Orucu Bozan
ve Bozmayan Şeyler
* Kasden yeyip içmek ve oruca aykırı olan işleri yapmak orucu bozar. Bu işlerin bir
kısmı yalnız kazayı ve bir kısmı da hem kaza, hem de keffareti gerektirir. Bunlar
açıklanacaktır.
* Unutarak bir şey yemek ve içmek veya cinsel ilişkide bulunmak orucu bozmaz. Bu
hususta farz, vacib ve nafile oruçlar arasında bir fark yoktur. Çünkü unutma ve
yanılma ile yapılan işler bağışlanmıştır. (Malikîlere göre, bunların her biri
ile farz olan oruç bozulur, kazası gerekir. Çünkü orucun rüknü olan imsak
kaybolmuştur.)
* Yanılarak yemek yiyen bir oruçluya raslanınca, bakılır: Eğer oruç tutmaya
güçlü görülüyorsa, ona oruçlu olduğunu hatırlatmamak, tercih edilen görüşe
göre, harama yakın mekruhtur. Fakat çok yaşlı ve zayıf kimse olunca, diğer
ibadetleri sağlam yapabilmesi için, ona hatırlatılmaz. Uykuya dalmış bir kimseyi,
vakti geçmeden namaz kılmak için uyandırmak da bir görevdir. Uyuyan özürlü
sayılır; fakat uyandırmayan özürlü sayılmayacağı için günah işlemiş olur.
* Uyku halinde bir şey yeyip içmek orucu bozar. Bu yanılma işi gibi sayılmaz.

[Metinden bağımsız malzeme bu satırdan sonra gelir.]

(** [create_production_orders] cannot be run twice for the same sales
    order: when a first run has created some production order, a second
    run on the resulting table raises [IntegrityError] on the unique
    [order_number] (the stock it tests is unchanged by the first run). *)
Theorem create_production_orders_not_rerunnable :
  forall (stock : list Inventory.StockMovement) (recipes : list RecipeRow)
         (order_number : string) (lines : list ProductLine)
         (pos pos1 : list CreatedOrder) (c : CreatedOrder) (cs : list CreatedOrder),
    create_production_orders stock recipes order_number lines pos = (inr (c :: cs), pos1) ->
    exists e, fst (create_production_orders stock recipes order_number lines pos1) = inl e.
Proof.
  intros stock recipes on lines pos pos1 c cs H.
  eapply create_production_orders_conflict; [exact H|].
  rewrite (create_production_orders_table _ _ _ _ _ _ _ H).
  apply existsb_exists. exists c. split; [|apply String.eqb_refl].
  apply in_or_app. right. left. reflexivity.
Qed.

Lemma can_be_produced_creates_nothing_witness :
  create_production_orders [Inventory.mkStockMovement None (Some 7%Z) "in" 10 None None]
    [mkRecipeRow 1%Z 7%Z "active"] "PV-1" [mkProductLine 7%Z "CAF01" 4] [] = (inr [], []).
Proof.
  apply can_be_produced_creates_nothing. vm_compute. reflexivity.
Defined.

Lemma create_production_orders_not_rerunnable_witness :
  create_production_orders [] [mkRecipeRow 1%Z 7%Z "active"] "PV-1"
    [mkProductLine 7%Z "CAF01" 4] [] =
    (inr [mkCreatedOrder "OP-PV-1-CAF01" 1%Z 4], [mkCreatedOrder "OP-PV-1-CAF01" 1%Z 4]) /\
  exists e, fst (create_production_orders [] [mkRecipeRow 1%Z 7%Z "active"] "PV-1"
                   [mkProductLine 7%Z "CAF01" 4] [mkCreatedOrder "OP-PV-1-CAF01" 1%Z 4]) = inl e.
Proof.
  split; [vm_compute; reflexivity|].
  apply (create_production_orders_not_rerunnable [] [mkRecipeRow 1%Z 7%Z "active"] "PV-1"
           [mkProductLine 7%Z "CAF01" 4] [] [mkCreatedOrder "OP-PV-1-CAF01" 1%Z 4]
           (mkCreatedOrder "OP-PV-1-CAF01" 1%Z 4) []).
  vm_compute. reflexivity.
Defined.

End SalesOrderFacts.

(** ** Receivables and payables: overdue days *)
Module LedgerFacts.
Import Financial.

* Oruçlu olduğu halde yemek yiyen kimseye: "Sen oruçlusun" denildiği halde,
hiç aldırış etmeyerek yemesine devam etse, sahih olan görüşe göre, orucu bozulur
ve ona kaza gerekir.
* Hata yolu ile yeyip içmek de orucu bozar. Bunun için, oruçlu olduğunu bildiği halde
bir kimse, kasıd olmaksızın hata ile bir şey yeyip içse, abdest alırken boğazından
aşağı su kaçsa veya ağzına yağmur ve kar daneleri düşüp midesine doğru gitse
orucu bozulur ve üzerine kaza gerekir. Fakat oruçlu olduğu hatırında yoksa, bunlardan
dolayı orucu bozulmaz.
* Ağza su verip çalkaladıktan sonra ağızda kalan yaşlığın tükrükle beraber
yutulması orucu bozmaz. Yine insanın baş kısmından burnuna inen akıntıyı kasden
içeri çekip yutması da orucu bozmaz.
* Dişlerin arasından çıkan kan boğaza gidecek olsa, bakılır: Eğer az olur da
içeriye geçmezse, orucu bozmaz. Çünkü adet gereği bundan korunmak mümkün
değildir. Çok olmakla beraber çoğunluğu tükürük teşkil ediyorsa, hüküm yine
böyledir. Fakat çoğunluğu kan olur ve tadı duyurulur bir halde veya kanla tükürük
eşit bulunursa, yutulunca oruç bozulur. Çıkarılan diş için de bu haller
geçerlidir.
* Ağızdan dışarı çeneye doğru iplik halinde sarkan ve ağızdan kopup ayrılmayan
ağız salyasını içeriye çekip yutmak da orucu bozmaz. Çünkü bu halde henüz
ağızdan çıkmamış sayılır. Bunun gibi, herhangi bir sebeble ağızdan çıkıp yine
ağıza girerek boğaza giden bir su ile de oruç bozulmaz.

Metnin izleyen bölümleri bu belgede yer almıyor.